Wooded, brushy areas are danger zones for Western black-legged ticks. Both males and females have flat, oval bodies. While females' bodies are about 1/8" in size and orangish-brown (with a reddish-brown colored abdomen that becomes darker after feeding on a host), males are roughly 1/16" and reddish-brown overall. They are longer than they are wide, and have sharply pointed, toothed mouthparts you can see clearly from above. Though tick exposure may occur year-round, they are most active during warmer months (April to September).
How do I check my pet for ticks?
Even after a short walk through bush and grass, check your dog carefully for ticks. Be sure to check deep within your pet's fur, behind and inside the ears, between the legs, around the neck and between the toes.
How do I get rid of or prevent ticks?
You can use a number of different methods for getting rid of and preventing ticks on small pets and dogs.
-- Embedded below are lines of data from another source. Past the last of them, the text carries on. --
(* ===== verification/Arch.v ===== *)
(** The machine the monitor is compiled for: registers of [XLEN] bits, the
    C [unsigned long] with its wrap-around, the helpers of
    [lib/libutils/include/util.h] and the constants of [<sbi/sbi.h>] and
    [<arch/csr.h>] the components share. *)

From S2P Require Import Prelude.

#[local] Open Scope Z_scope.

(** * Register width *)

(** [__RISCV_XLEN__]: the two targets the monitor is built for. *)
Inductive xlen : Set := RV32 | RV64.
Class Arch := arch_xlen : xlen.

#[export] Instance xlen_eq_dec : EqDecision xlen.
Proof. solve_decision. Defined.

Section Words.
Context {AR : Arch}.

Definition XLEN : Z := match arch_xlen with RV32 => 32 | RV64 => 64 end.

(** [sizeof(long)] *)
Definition REGBYTES : Z := XLEN / 8.

Lemma XLEN_cases : XLEN = 32 \/ XLEN = 64.
Proof. unfold XLEN. destruct arch_xlen; auto. Qed.

Lemma XLEN_bounds : 32 <= XLEN <= 64.
Proof. destruct XLEN_cases; lia. Qed.

(** * Unsigned long *)

Definition is_ulong (z : Z) : Prop := 0 <= z < 2 ^ XLEN.
Definition wrap (z : Z) : Z := z mod 2 ^ XLEN.

Definition uadd (a b : Z) : Z := wrap (a + b).
Definition usub (a b : Z) : Z := wrap (a - b).
Definition umul (a b : Z) : Z := wrap (a * b).
Definition unot (a : Z) : Z := wrap (Z.lnot a).
(** Shifts of an [unsigned long] by an amount below its width. *)
Definition ushl (a n : Z) : Z := wrap (Z.shiftl a n).
Definition ushr (a n : Z) : Z := Z.shiftr a n.

(** [BIT(nr)] *)
Definition BIT (nr : Z) : Z := ushl 1 nr.

Lemma pow_XLEN_pos : 0 < 2 ^ XLEN.
Proof. apply pow2_pos. pose proof XLEN_bounds; lia. Qed.

Lemma wrap_range (z : Z) : is_ulong (wrap z).
Proof. apply Z.mod_pos_bound, pow_XLEN_pos. Qed.

Lemma wrap_small (z : Z) : is_ulong z -> wrap z = z.
Proof. apply Z.mod_small. Qed.

Lemma wrap_over (z : Z) : 2 ^ XLEN <= z < 2 * 2 ^ XLEN -> wrap z = z - 2 ^ XLEN.
Proof.
  intros. unfold wrap. rewrite <- (Z.mod_small (z - 2 ^ XLEN) (2 ^ XLEN)) by lia.
  rewrite <- (Z_mod_plus_full (z - 2 ^ XLEN) 1). f_equal. lia.
Qed.

Lemma wrap_neg (z : Z) : - 2 ^ XLEN <= z < 0 -> wrap z = z + 2 ^ XLEN.
Proof.
  intros. unfold wrap. rewrite <- (Z.mod_small (z + 2 ^ XLEN) (2 ^ XLEN)) by lia.
  rewrite <- (Z_mod_plus_full z 1). f_equal. lia.
Qed.

(** The overflow test of the code: a sum of two words that came out smaller
    than an addend has wrapped, and only then. *)
Lemma uadd_carry (a b : Z) :
  is_ulong a -> is_ulong b -> (uadd a b <? a) = true <-> 2 ^ XLEN <= a + b.
Proof.
  unfold is_ulong, uadd. intros Ha Hb. rewrite Z.ltb_lt. split; intros Hc.
  - destruct (Z.le_gt_cases (2 ^ XLEN) (a + b)) as [|Hlt]; [done|].
    rewrite wrap_small in Hc by (split; lia). lia.
  - rewrite wrap_over by lia. lia.
Qed.

Lemma uadd_no_carry (a b : Z) : is_ulong a -> is_ulong b -> (uadd a b <? a) = false -> uadd a b = a + b.
Proof.
  intros Ha Hb Hc. apply not_true_iff_false in Hc. rewrite uadd_carry in Hc by done. unfold is_ulong in *.
  apply wrap_small. unfold is_ulong. lia.
Qed.

(** The index of a bit is a word. *)
Lemma index_ulong (i : nat) : (i <= Z.to_nat XLEN)%nat -> is_ulong (Z.of_nat i).
Proof.
  intros Hi. pose proof XLEN_bounds. assert (XLEN < 2 ^ XLEN) by (apply Z.pow_gt_lin_r; lia). unfold is_ulong. lia.
Qed.

Lemma unot_eq (a : Z) : is_ulong a -> unot a = 2 ^ XLEN - 1 - a.
Proof.
  unfold is_ulong, unot. intros Ha. unfold Z.lnot. rewrite wrap_neg by lia. lia.
Qed.

(** [a & ~m] on words clears the bits of [m]. *)
Lemma land_unot (a m : Z) : is_ulong a -> Z.land a (unot m) = Z.ldiff a m.
Proof.
  intros Ha. unfold unot, wrap. pose proof XLEN_bounds. bitwise.
  destruct (Z.ltb_spec i XLEN); cbn; [done|].
  rewrite (testbit_high XLEN a i) by (unfold is_ulong in Ha; lia). done.
Qed.

Lemma BIT_small (n : Z) : 0 <= n < XLEN -> BIT n = 2 ^ n.
Proof.
  intros. unfold BIT, ushl. rewrite Z.shiftl_1_l. apply wrap_small.
  split; [pose proof (pow2_pos n); lia|]. apply Z.pow_lt_mono_r; lia.
Qed.

Lemma ushr_range (a n : Z) : 0 <= n -> is_ulong a -> is_ulong (ushr a n).
Proof.
  unfold is_ulong, ushr. intros Hn Ha. rewrite Z.shiftr_div_pow2 by lia.
  pose proof (pow2_pos n Hn). split; [apply Z.div_pos; lia|].
  apply Z.div_lt_upper_bound; [lia|]. nia.
Qed.

Lemma is_ulong_land (a b : Z) : is_ulong a -> 0 <= b -> is_ulong (Z.land a b).
Proof. intros. apply land_bound; [pose proof XLEN_bounds; lia|done..]. Qed.

Lemma is_ulong_lor (a b : Z) : is_ulong a -> is_ulong b -> is_ulong (Z.lor a b).
Proof. intros. apply lor_bound; [pose proof XLEN_bounds; lia|done..]. Qed.

(** * Powers of two, alignment and rounding ([util.h]) *)

(** [((x) != 0) && (((x) & (~(x) + 1)) == (x))] *)
Definition IS_POWER_OF_TWO (x : Z) : bool :=
  negb (x =? 0) && (Z.land x (uadd (unot x) 1) =? x).

(** [((x) & ((a) - 1)) == 0] *)
Definition IS_ALIGNED (x a : Z) : bool := Z.land x (usub a 1) =? 0.

(** [((x) + (y) - 1) & ~((y) - 1)], in the type of [x] *)
Definition ROUNDUP2 (x y : Z) : Z := Z.land (usub (uadd x y) 1) (unot (usub y 1)).

(** [(x) & ~((y) - 1)] *)
Definition ROUNDDOWN2 (x y : Z) : Z := Z.land x (unot (usub y 1)).

(** Every positive number has a lowest set bit. *)
Lemma lowest_bit (x : Z) : 0 < x -> exists k q, 0 <= k /\ 0 <= q /\ x = (2 * q + 1) * 2 ^ k.
Proof.
  intros Hx. induction (Z.lt_wf 0 x) as [x _ IH]. destruct (Z.Even_or_Odd x) as [[y Hy]|[y Hy]].
  - destruct (IH y) as (k & q & Hk & Hq & Hyq); [lia..|].
    exists (k + 1), q. rewrite Z.pow_add_r by lia. split_and!; [lia|lia|]. rewrite Hy, Hyq. ring.
  - exists 0, y. rewrite Z.pow_0_r. lia.
Qed.

Lemma ldiff_pred (q k : Z) :
  0 <= k -> 0 <= q -> Z.ldiff ((2 * q + 1) * 2 ^ k) ((2 * q + 1) * 2 ^ k - 1) = 2 ^ k.
Proof.
  intros Hk Hq.
  replace ((2 * q + 1) * 2 ^ k - 1) with (Z.lor (2 * q * 2 ^ k) (2 ^ k - 1)).
  2:{ rewrite lor_disjoint_add; [ring|].
      rewrite land_low by lia. apply Z_mod_mult. }
  bitwise. rewrite Z.pow2_bits_eqb, !Z.mul_pow2_bits by lia.
  destruct (Z.ltb_spec i k) as [Hi'|Hi']; cbn.
  - rewrite Z.testbit_neg_r by lia. cbn. destruct (Z.eqb_spec k i); [lia|done].
  - destruct (Z.eqb_spec k i) as [->|Hne].
    + rewrite Z.sub_diag, Z.testbit_odd_0, Z.testbit_even_0. done.
    + replace (i - k) with (Z.succ (i - k - 1)) by lia.
      rewrite Z.testbit_odd_succ, Z.testbit_even_succ by lia.
      destruct (Z.testbit q _); done.
Qed.

(** The mask test of [IS_POWER_OF_TWO] is exact on words. *)
Lemma IS_POWER_OF_TWO_spec (x : Z) :
  is_ulong x -> IS_POWER_OF_TWO x = true <-> exists n, 0 <= n < XLEN /\ x = 2 ^ n.
Proof.
  intros Hx. unfold IS_POWER_OF_TWO. rewrite andb_true_iff, negb_true_iff, Z.eqb_neq, Z.eqb_eq.
  assert (0 < x -> Z.land x (uadd (unot x) 1) = Z.ldiff x (x - 1)) as Hl.
  { intros Hp. unfold uadd. rewrite unot_eq by done. unfold is_ulong in Hx.
    rewrite wrap_small by (split; lia). rewrite <- (land_unot x (x - 1)) by done. f_equal.
    rewrite unot_eq by (split; lia). lia. }
  split.
  - intros [Hnz He]. rewrite Hl in He by (unfold is_ulong in Hx; lia).
    destruct (lowest_bit x) as (k & q & Hk & Hq & Heq); [unfold is_ulong in Hx; lia|].
    rewrite Heq, ldiff_pred in He by done. pose proof (pow2_pos k Hk).
    assert (q = 0) as -> by nia. exists k. split; [|lia].
    split; [done|]. destruct (Z.lt_ge_cases k XLEN); [done|].
    pose proof (pow2_le XLEN k ltac:(pose proof XLEN_bounds; lia)). unfold is_ulong in Hx. lia.
  - intros (n & Hn & ->). pose proof (pow2_pos n ltac:(lia)). split; [lia|].
    rewrite Hl by done. pose proof (ldiff_pred 0 n ltac:(lia) ltac:(lia)) as Hd.
    rewrite !Z.mul_0_r, !Z.add_0_l, !Z.mul_1_l in Hd. done.
Qed.

(** Alignment to a power of two is divisibility. *)
Lemma IS_ALIGNED_spec (x n : Z) :
  0 <= n < XLEN -> IS_ALIGNED x (2 ^ n) = true <-> x mod 2 ^ n = 0.
Proof.
  intros Hn. unfold IS_ALIGNED, usub. rewrite wrap_small.
  - rewrite land_low, Z.eqb_eq by lia. done.
  - split; [pose proof (pow2_pos n); lia|].
    pose proof (pow2_le n XLEN); pose proof (pow2_pos n); lia.
Qed.

(** Rounding up to a power of two, when the sum does not wrap: the least
    multiple that is not below. *)
Lemma ROUNDUP2_spec (x n : Z) :
  0 <= n < XLEN -> 0 <= x -> x + 2 ^ n <= 2 ^ XLEN ->
  ROUNDUP2 x (2 ^ n) mod 2 ^ n = 0 /\ x <= ROUNDUP2 x (2 ^ n) < x + 2 ^ n.
Proof.
  intros Hn Hx Hov. pose proof (pow2_pos n ltac:(lia)) as Hp.
  assert (usub (uadd x (2 ^ n)) 1 = x + 2 ^ n - 1) as Hs.
  { unfold usub, uadd. destruct (Z.eq_dec (x + 2 ^ n) (2 ^ XLEN)) as [He|He].
    - rewrite (wrap_over (x + 2 ^ n)) by lia. rewrite wrap_neg by lia. lia.
    - rewrite (wrap_small (x + 2 ^ n)) by (split; lia). apply wrap_small; split; lia. }
  unfold ROUNDUP2. rewrite Hs.
  replace (usub (2 ^ n) 1) with (2 ^ n - 1) by (symmetry; apply wrap_small; split; lia).
  rewrite land_unot by (split; lia). rewrite ldiff_low by lia.
  pose proof (Z.mod_pos_bound (x + 2 ^ n - 1) (2 ^ n) Hp). split; [|lia].
  rewrite Zminus_mod, Zmod_mod, Z.sub_diag. apply Zmod_0_l.
Qed.
End Words.

Infix "+!" := uadd (at level 50, left associativity) : Z_scope.
Infix "-!" := usub (at level 50, left associativity) : Z_scope.
Infix "*!" := umul (at level 40, left associativity) : Z_scope.

(** [reg_pair_to_64], [high32_from_64] and the cast to [uint32_t] *)
Definition reg_pair_to_64 (hi lo : Z) : Z := Z.lor (Z.shiftl hi 32) lo.
Definition high32_from_64 (v : Z) : Z := Z.shiftr v 32.
Definition low32 (v : Z) : Z := v mod 2 ^ 32.

Definition is_u64 (z : Z) : Prop := 0 <= z < 2 ^ 64.

Lemma lohi_bound (lo hi : Z) : 0 <= lo < 2 ^ 32 -> 0 <= hi < 2 ^ 32 ->
  is_u64 (Z.lor lo (Z.shiftl hi 32)) /\ Z.lor lo (Z.shiftl hi 32) mod 2 ^ 32 = lo /\
  Z.lor lo (Z.shiftl hi 32) / 2 ^ 32 = hi.
Proof.
  intros Hlo Hhi. rewrite Z.shiftl_mul_pow2 by lia. rewrite lor_disjoint_add.
  - split_and!.
    + unfold is_u64. lia.
    + rewrite Z_mod_plus_full. by apply Z.mod_small.
    + rewrite Z.div_add by lia. rewrite Z.div_small; lia.
  - rewrite <- Z.shiftl_mul_pow2 by lia. bitwise. destruct (Z.ltb_spec i 32).
    + rewrite (Z.testbit_neg_r hi) by lia. apply andb_false_r.
    + rewrite (testbit_high 32 lo i) by lia. done.
Qed.

(** * Build configuration

    The Kconfig values the modelled code reads, and what Kconfig and the
    platforms guarantee of them. *)

Class Kconfig := {
  CONFIG_MONITOR_SIZE : Z;
  CONFIG_RISCV_PMP_COUNT : Z;
  CONFIG_PLATFORM_HART_COUNT : Z;
  CONFIG_MPXY_SSE_EVENTS : Z;
  CONFIG_INSECURE_NO_PMP : bool;
}.

Class KconfigOk `{!Kconfig} : Prop := {
  config_monitor_size : 0 < CONFIG_MONITOR_SIZE;
  (* "range 0 16" in arch/riscv/Kconfig *)
  config_pmp_count : 0 <= CONFIG_RISCV_PMP_COUNT <= 16;
  config_hart_count : 0 < CONFIG_PLATFORM_HART_COUNT;
  (* "range 0 64" in services/mpxy/Kconfig *)
  config_mpxy_events : 0 <= CONFIG_MPXY_SSE_EVENTS <= 64;
}.

(** A configuration for the examples: the QEMU virt platform's. *)
Definition qemu_virt : Kconfig := {|
  CONFIG_MONITOR_SIZE := 0x200000;
  CONFIG_RISCV_PMP_COUNT := 16;
  CONFIG_PLATFORM_HART_COUNT := 8;
  CONFIG_MPXY_SSE_EVENTS := 8;
  CONFIG_INSECURE_NO_PMP := false;
|}.

Lemma qemu_virt_ok : @KconfigOk qemu_virt.
Proof. constructor; cbn; lia. Qed.

(** * SBI error codes and HSM states ([include/sbi/sbi.h]) *)

Definition SBI_SUCCESS : Z := 0.
Definition SBI_ERR_FAILED : Z := -1.
Definition SBI_ERR_NOT_SUPPORTED : Z := -2.
Definition SBI_ERR_INVALID_PARAM : Z := -3.
Definition SBI_ERR_DENIED : Z := -4.
Definition SBI_ERR_INVALID_ADDRESS : Z := -5.
Definition SBI_ERR_ALREADY_AVAILABLE : Z := -6.
Definition SBI_ERR_ALREADY_STARTED : Z := -7.
Definition SBI_ERR_ALREADY_STOPPED : Z := -8.
Definition SBI_ERR_NO_SHMEM : Z := -9.
Definition SBI_ERR_INVALID_STATE : Z := -10.
Definition SBI_ERR_BAD_RANGE : Z := -11.
Definition SBI_ERR_TIMEOUT : Z := -12.
Definition SBI_ERR_IO : Z := -13.
Definition SBI_ERR_DENIED_LOCKED : Z := -14.

(** [PRV_U], [PRV_S] ([csr.h]) *)
Definition PRV_U : Z := 0.
Definition PRV_S : Z := 1.

(** * What a hart can do ([enum hart_feature], [<arch/hart.h>])

    Probed on the boot hart and taken for all; [hart_has()] reads the
    table. *)

Inductive hart_feature : Set :=
| HART_FEAT_PMP | HART_FEAT_SMEPMP | HART_FEAT_TIME_CSR | HART_FEAT_MENVCFG
| HART_FEAT_SSTC | HART_FEAT_SSCOFPMF | HART_FEAT_SMSTATEEN | HART_FEAT_SDTRIG
| HART_FEAT_SSDBLTRP | HART_FEAT_H | HART_FEAT_SMCNTRPMF | HART_FEAT_SMCDELEG
| HART_FEAT_ZKR | HART_FEAT_AIA | HART_FEAT_RAS_IRQ.

Class Features := hart_has : hart_feature -> bool.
Your options include spot-on treatments, oral medications, tick collars, or even using a shampoo containing medicated ingredients to bathe your pet and kill ticks on contact. Speak with your vet to determine the right option for you and your pet.
To help keep ticks away from your yard, it's a good idea to keep your lawn well-trimmed. This will give ticks fewer areas to live and breed, reducing the risk of ticks being around. At the height of tick season, you'll also want to limit the amount of time your pet spends outside.